TASK DESCRIPTION: From the data below, retype exactly the lines starting with the one that contains "act_step. destruct (Hassign" and ending with the one that contains "dir_built (ext x' tr' (set_cfg (set_dir_confs", both included.

SUPPLIED RECORDS:

────────────────────

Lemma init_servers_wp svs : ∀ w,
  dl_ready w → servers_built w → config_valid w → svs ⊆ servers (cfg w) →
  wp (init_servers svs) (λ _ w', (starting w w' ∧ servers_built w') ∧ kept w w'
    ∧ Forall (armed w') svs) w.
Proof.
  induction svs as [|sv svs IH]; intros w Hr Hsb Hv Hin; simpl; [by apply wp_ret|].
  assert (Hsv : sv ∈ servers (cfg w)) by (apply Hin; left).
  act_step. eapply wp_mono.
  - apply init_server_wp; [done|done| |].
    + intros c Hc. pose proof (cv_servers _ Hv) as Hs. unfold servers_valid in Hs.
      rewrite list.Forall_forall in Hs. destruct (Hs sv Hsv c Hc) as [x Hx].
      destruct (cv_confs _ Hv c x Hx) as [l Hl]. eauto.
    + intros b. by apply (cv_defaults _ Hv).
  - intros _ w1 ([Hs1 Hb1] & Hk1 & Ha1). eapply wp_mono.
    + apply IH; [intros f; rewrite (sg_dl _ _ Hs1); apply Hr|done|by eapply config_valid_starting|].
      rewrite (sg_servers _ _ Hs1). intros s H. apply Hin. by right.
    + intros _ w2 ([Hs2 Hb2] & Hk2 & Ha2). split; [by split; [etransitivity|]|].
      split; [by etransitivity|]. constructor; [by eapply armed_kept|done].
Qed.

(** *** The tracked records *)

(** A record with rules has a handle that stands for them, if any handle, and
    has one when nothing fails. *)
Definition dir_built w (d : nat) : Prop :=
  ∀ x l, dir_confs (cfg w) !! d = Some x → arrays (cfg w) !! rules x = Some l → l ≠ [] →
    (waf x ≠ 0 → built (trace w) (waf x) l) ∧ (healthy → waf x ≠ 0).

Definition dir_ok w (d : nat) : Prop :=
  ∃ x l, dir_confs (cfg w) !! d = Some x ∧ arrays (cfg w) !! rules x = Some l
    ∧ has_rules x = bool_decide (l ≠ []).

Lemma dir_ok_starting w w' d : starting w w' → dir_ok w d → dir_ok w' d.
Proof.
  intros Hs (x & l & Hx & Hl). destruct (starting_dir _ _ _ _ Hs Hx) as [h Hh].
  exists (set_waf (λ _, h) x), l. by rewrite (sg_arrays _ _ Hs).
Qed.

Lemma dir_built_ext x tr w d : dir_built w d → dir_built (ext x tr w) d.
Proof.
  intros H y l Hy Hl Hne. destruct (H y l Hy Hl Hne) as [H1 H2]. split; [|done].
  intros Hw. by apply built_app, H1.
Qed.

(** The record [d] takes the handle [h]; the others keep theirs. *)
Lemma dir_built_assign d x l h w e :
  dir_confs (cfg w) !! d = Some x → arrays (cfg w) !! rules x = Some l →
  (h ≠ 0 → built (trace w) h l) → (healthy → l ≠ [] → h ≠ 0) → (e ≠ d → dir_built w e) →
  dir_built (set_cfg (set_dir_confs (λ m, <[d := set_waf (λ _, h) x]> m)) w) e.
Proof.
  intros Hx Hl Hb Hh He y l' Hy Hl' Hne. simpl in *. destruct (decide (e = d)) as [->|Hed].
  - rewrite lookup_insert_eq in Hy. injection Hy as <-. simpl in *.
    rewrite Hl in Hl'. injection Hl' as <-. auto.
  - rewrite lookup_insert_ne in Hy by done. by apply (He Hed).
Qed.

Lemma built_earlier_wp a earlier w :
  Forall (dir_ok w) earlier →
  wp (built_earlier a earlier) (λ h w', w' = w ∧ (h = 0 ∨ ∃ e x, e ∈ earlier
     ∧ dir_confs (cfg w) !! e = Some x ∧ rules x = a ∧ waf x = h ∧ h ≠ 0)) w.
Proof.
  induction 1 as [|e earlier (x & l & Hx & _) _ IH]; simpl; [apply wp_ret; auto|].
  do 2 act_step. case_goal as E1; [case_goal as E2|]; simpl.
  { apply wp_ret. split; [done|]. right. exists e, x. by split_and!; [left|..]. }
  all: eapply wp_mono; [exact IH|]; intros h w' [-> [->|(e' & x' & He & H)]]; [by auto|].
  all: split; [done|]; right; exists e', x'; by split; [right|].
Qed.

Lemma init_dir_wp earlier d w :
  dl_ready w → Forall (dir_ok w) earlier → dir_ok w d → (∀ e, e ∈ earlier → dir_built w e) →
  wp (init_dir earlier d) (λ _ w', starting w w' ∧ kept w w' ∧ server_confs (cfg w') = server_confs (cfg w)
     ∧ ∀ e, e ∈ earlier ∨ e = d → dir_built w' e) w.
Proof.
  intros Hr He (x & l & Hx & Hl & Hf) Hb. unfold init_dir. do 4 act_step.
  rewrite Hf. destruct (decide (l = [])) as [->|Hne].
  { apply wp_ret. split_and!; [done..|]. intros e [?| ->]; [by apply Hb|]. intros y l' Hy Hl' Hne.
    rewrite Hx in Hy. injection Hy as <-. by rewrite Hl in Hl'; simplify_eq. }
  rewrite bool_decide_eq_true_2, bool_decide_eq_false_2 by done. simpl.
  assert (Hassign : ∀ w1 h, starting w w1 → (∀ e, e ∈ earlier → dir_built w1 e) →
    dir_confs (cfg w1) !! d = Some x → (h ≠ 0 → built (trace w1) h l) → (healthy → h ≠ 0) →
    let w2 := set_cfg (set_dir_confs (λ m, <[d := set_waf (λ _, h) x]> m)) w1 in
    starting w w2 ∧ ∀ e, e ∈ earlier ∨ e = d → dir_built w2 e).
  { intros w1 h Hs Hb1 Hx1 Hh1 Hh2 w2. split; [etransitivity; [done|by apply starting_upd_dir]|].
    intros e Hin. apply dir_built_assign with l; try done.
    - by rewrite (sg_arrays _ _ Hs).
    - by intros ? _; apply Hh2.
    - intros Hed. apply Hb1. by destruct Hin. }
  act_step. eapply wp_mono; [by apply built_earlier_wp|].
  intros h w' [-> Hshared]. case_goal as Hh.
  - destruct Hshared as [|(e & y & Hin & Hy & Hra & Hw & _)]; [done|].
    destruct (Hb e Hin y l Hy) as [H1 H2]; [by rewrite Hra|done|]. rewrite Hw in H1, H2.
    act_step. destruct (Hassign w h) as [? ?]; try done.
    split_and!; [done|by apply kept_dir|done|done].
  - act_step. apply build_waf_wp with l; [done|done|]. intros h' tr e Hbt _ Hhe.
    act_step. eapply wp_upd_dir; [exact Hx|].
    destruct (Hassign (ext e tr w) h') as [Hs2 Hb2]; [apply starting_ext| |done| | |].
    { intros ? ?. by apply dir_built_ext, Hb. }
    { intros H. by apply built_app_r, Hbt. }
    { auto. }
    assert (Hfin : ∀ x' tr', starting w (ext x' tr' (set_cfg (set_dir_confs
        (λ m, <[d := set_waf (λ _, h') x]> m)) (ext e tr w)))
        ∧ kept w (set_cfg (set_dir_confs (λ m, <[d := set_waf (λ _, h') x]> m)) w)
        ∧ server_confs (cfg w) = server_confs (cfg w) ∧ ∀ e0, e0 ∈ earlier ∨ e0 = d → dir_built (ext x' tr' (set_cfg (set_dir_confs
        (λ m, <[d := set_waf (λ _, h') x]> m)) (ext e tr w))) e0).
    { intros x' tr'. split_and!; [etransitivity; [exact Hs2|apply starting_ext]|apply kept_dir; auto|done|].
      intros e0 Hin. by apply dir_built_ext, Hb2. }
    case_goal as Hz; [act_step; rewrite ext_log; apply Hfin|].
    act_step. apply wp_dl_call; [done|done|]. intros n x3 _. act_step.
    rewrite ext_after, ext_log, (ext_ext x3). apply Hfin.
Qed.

────────────────────

RESPONSE AREA:
    act_step. destruct (Hassign w h) as [? ?]; try done.
    split_and!; [done|by apply kept_dir|done|done].
  - act_step. apply build_waf_wp with l; [done|done|]. intros h' tr e Hbt _ Hhe.
    act_step. eapply wp_upd_dir; [exact Hx|].
    destruct (Hassign (ext e tr w) h') as [Hs2 Hb2]; [apply starting_ext| |done| | |].
    { intros ? ?. by apply dir_built_ext, Hb. }
    { intros H. by apply built_app_r, Hbt. }
    { auto. }
    assert (Hfin : ∀ x' tr', starting w (ext x' tr' (set_cfg (set_dir_confs
        (λ m, <[d := set_waf (λ _, h') x]> m)) (ext e tr w)))
        ∧ kept w (set_cfg (set_dir_confs (λ m, <[d := set_waf (λ _, h') x]> m)) w)
        ∧ server_confs (cfg w) = server_confs (cfg w) ∧ ∀ e0, e0 ∈ earlier ∨ e0 = d → dir_built (ext x' tr' (set_cfg (set_dir_confs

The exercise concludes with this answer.